Dataset entries:
(** Taking a task hands it to a worker. *)
Lemma tasks_pop q tm fl ls :
  tasks_ok q tm fl ls -> intact q tm ->
  (Queue.tq_size q = 0 /\
   Queue.pop (Some q) tm = Ret (if Queue.tq_shutdown q then Queue.PopNull else Queue.PopWait, Some q, tm)) \/
  (exists l q' tm' ls', Queue.pop (Some q) tm = Ret (Queue.PopTask l, Some q', tm') /\ tasks_ok q' tm' (l :: fl) ls' /\
     Queue.tq_size q' = Queue.tq_size q - 1 /\ Queue.tq_shutdown q' = Queue.tq_shutdown q).
Proof.
  intros [Hc Hn Hw Hz Hs] [_ Hh]. destruct (Z.eqb_spec (Queue.tq_size q) 0) as [E|E].
  { left. unfold Queue.pop. rewrite (proj2 (Z.eqb_eq _ _) E). by destruct (Queue.tq_shutdown q). }
  right. destruct Hh as [a Ha]; [lia|]. destruct ls as [|a' rest]; cbn [chain] in Hc; [congruence|].
  destruct Hc as (Ha' & x & Hx & Hc). rewrite Ha in Ha'. injection Ha' as <-.
  cbn [app] in Hn, Hw. apply NoDup_cons in Hn as [Hal Hn]. apply Forall_cons in Hw as [Hwa Hw].
  eexists a, _, _, rest. split; [apply Queue.pop_unfold; [lia|done|done]|]. split; [|done].
  split; cbn [Queue.tq_head Queue.tq_tail Queue.tq_size].
  - apply chain_insert_fresh; [set_solver|exact Hc].
  - rewrite <- Permutation_middle. by apply NoDup_cons.
  - rewrite <- Permutation_middle. apply Forall_cons. split; [by apply wf_at_link|].
    eapply Forall_impl; [exact Hw|]. intros k. by apply wf_at_link.
  - lia.
  - destruct rest as [|b [|? ?]]; cbn [chain] in Hc.
    + change (nxt x) with (Queue.next_task x) in Hc. by rewrite Hc.
    + destruct Hc as [Hb _]. change (nxt x) with (Queue.next_task x) in Hb. rewrite Hb, Hs. by eexists.
    + done.
Qed.

(** Linking a fresh task behind the tail. *)
Lemma tasks_link q tm fl ls l t k y :
  tasks_ok q tm fl ls -> tm !! l = None -> task_wf t -> Queue.tq_tail q = Some k -> tm !! k = Some y ->
  let q' := Queue.TaskQueue (Queue.tq_head q) (Some k) (Queue.tq_size q + 1) (Queue.tq_max_size q) false in
  let tm' := <[l := Queue.set_next_task None t]> (<[k := Queue.set_next_task (Some l) y]> (<[l := t]> tm)) in
  exists ls', tasks_ok q' tm' fl ls' /\ intact q' tm'.
Proof.
  intros Hok Hl Hwf Hk Hy q' tm'. pose proof (tasks_fresh _ _ _ _ l Hok Hl) as Hfresh.
  destruct Hok as [Hc Hn Hw Hz Hs]. assert (k <> l) as Hkl by congruence.
  assert (forall j, wf_at (<[l := t]> tm) j -> wf_at tm' j) as Hstep.
  { intros j Hj. apply wf_at_link; [by simplify_map_eq|]. apply wf_at_link; [by simplify_map_eq|done]. }
  assert (wf_at tm' l) as Hwl by (apply Hstep; exists t; by rewrite lookup_insert_eq).
  assert (forall j, j ∈ ls ++ fl -> wf_at tm' j) as Hwj.
  { intros j Hj. apply Hstep, wf_at_fresh; [done|]. by apply (proj1 (Forall_forall _ _) Hw). }
  assert (is_Some (Queue.tq_head q)) as Hhd by (destruct ls as [|a ls]; [congruence|destruct Hc as [-> _]; by eexists]).
  assert (intact q' tm') as Hint.
  { split; [|done]. intros j [= <-]. unfold tm'. rewrite lookup_insert_ne, lookup_insert_eq by done. by eexists. }
  assert (forall a rest, ls = a :: rest -> a = k -> tasks_ok q' tm' fl [a; l]) as Hfirst.
  { intros a rest -> ->. destruct Hc as (Hhead & _). cbn [app] in Hn, Hfresh. apply NoDup_cons in Hn as [Ha Hn].
    apply NoDup_app in Hn as (_ & _ & Hn). split; cbn [Queue.tq_head Queue.tq_tail Queue.tq_size q'].
    - split; [done|]. eexists. unfold tm'. rewrite lookup_insert_ne, lookup_insert_eq by done. split; [done|].
      split; [done|]. eexists. rewrite lookup_insert_eq. by split.
    - cbn. apply NoDup_cons. split; [set_solver|]. apply NoDup_cons. split; [set_solver|done].
    - cbn. apply Forall_cons. split; [apply Hwj; by left|]. apply Forall_cons. split; [done|].
      apply Forall_forall. intros j Hj. apply Hwj. set_solver.
    - lia.
    - done. }
  destruct ls as [|a [|b [|? ?]]]; [congruence| | |done].
  - destruct (decide (a = k)) as [->|Hak]; [exists [k; l]; split; [by eapply Hfirst|done]|].
    exists [a]. split; [split|done]; cbn [Queue.tq_head Queue.tq_tail Queue.tq_size q']; [|done| |lia|by eexists].
    + eapply chain_frame; [|exact Hc]. intros j ->%list_elem_of_singleton. unfold tm'.
      rewrite !lookup_insert_ne; [done|..]; set_solver.
    + by apply Forall_forall.
  - exists [a; l]. split; [|done]. eapply Hfirst; [done|]. congruence.
Qed.

(** Appending a fresh task: refused, or linked; either way the queue stays intact. *)
Lemma tasks_push q tm fl ls l t :
  tasks_ok q tm fl ls -> intact q tm -> tm !! l = None -> task_wf t ->
  exists ret q' tm', Queue.push (Some q) (Some l) (<[l := t]> tm) = Ret (ret, Some q', tm') /\
    ((ret < 0 /\ q' = q /\ tm' = <[l := t]> tm) \/
     (ret = 0 /\ exists ls', tasks_ok q' tm' fl ls' /\ intact q' tm')).
Proof.
  intros Hok [Hlive Hh] Hl Hwf. pose proof (tasks_fresh _ _ _ _ l Hok Hl) as Hfresh.
  destruct (Queue.tq_shutdown q) eqn:Es.
  { rewrite Queue.push_guards by (by left). rewrite Es. eexists _, _, _. split; [reflexivity|]. left. by split_and!. }
  destruct (Z.leb_spec (Queue.tq_max_size q) (Queue.tq_size q)).
  { rewrite Queue.push_guards by (by right). rewrite Es. eexists _, _, _. split; [reflexivity|]. left. by split_and!. }
  pose proof Hok as [Hc Hn Hw Hz Hs]. assert (Forall (wf_at (<[l := t]> tm)) (ls ++ fl)) as Hw'.
  { eapply Forall_impl; [exact Hw|]. intros k. by apply wf_at_fresh. }
  assert (wf_at (<[l := t]> tm) l) as Hwl by (exists t; by rewrite lookup_insert_eq).
  destruct (Queue.tq_tail q) as [k|] eqn:Ek.
  2: { destruct ls as [|a [|b [|? ?]]]; [|by destruct Hs|done|done].
       erewrite Queue.push_first by (done || apply lookup_insert_eq). eexists _, _, _. split; [reflexivity|]. right.
       split; [done|]. exists [l]. split; [split; cbn|].
       - split; [done|]. eexists. split; [apply lookup_insert_eq|done].
       - by apply NoDup_cons.
       - apply Forall_cons. split; [by apply wf_at_link; [apply lookup_insert_eq|]|].
         eapply Forall_impl; [exact Hw'|]. intros j Hj. by apply wf_at_link; [apply lookup_insert_eq|].
       - lia.
       - by eexists.
       - split; cbn; [|by eexists]. intros j [= <-]. rewrite lookup_insert_eq. by eexists. }
  destruct (Hlive k eq_refl) as [y Hy]. assert (k <> l) as Hkl by congruence.
  erewrite (Queue.push_second q _ k l y t); [|done|lia|done|by rewrite lookup_insert_ne|apply lookup_insert_eq|done].
  eexists _, _, _. split; [reflexivity|]. right. split; [done|]. by apply (tasks_link q tm fl ls l t k y).
Qed.

End GwMainInv.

=== YOUR OBJECTIVE ===
The lines above that hold the string "with" are to be located and copied.

=== ANSWER TO THIS TASK ===
    + change (nxt x) with (Queue.next_task x) in Hc. by rewrite Hc.
    + destruct Hc as [Hb _]. change (nxt x) with (Queue.next_task x) in Hb. rewrite Hb, Hs. by eexists.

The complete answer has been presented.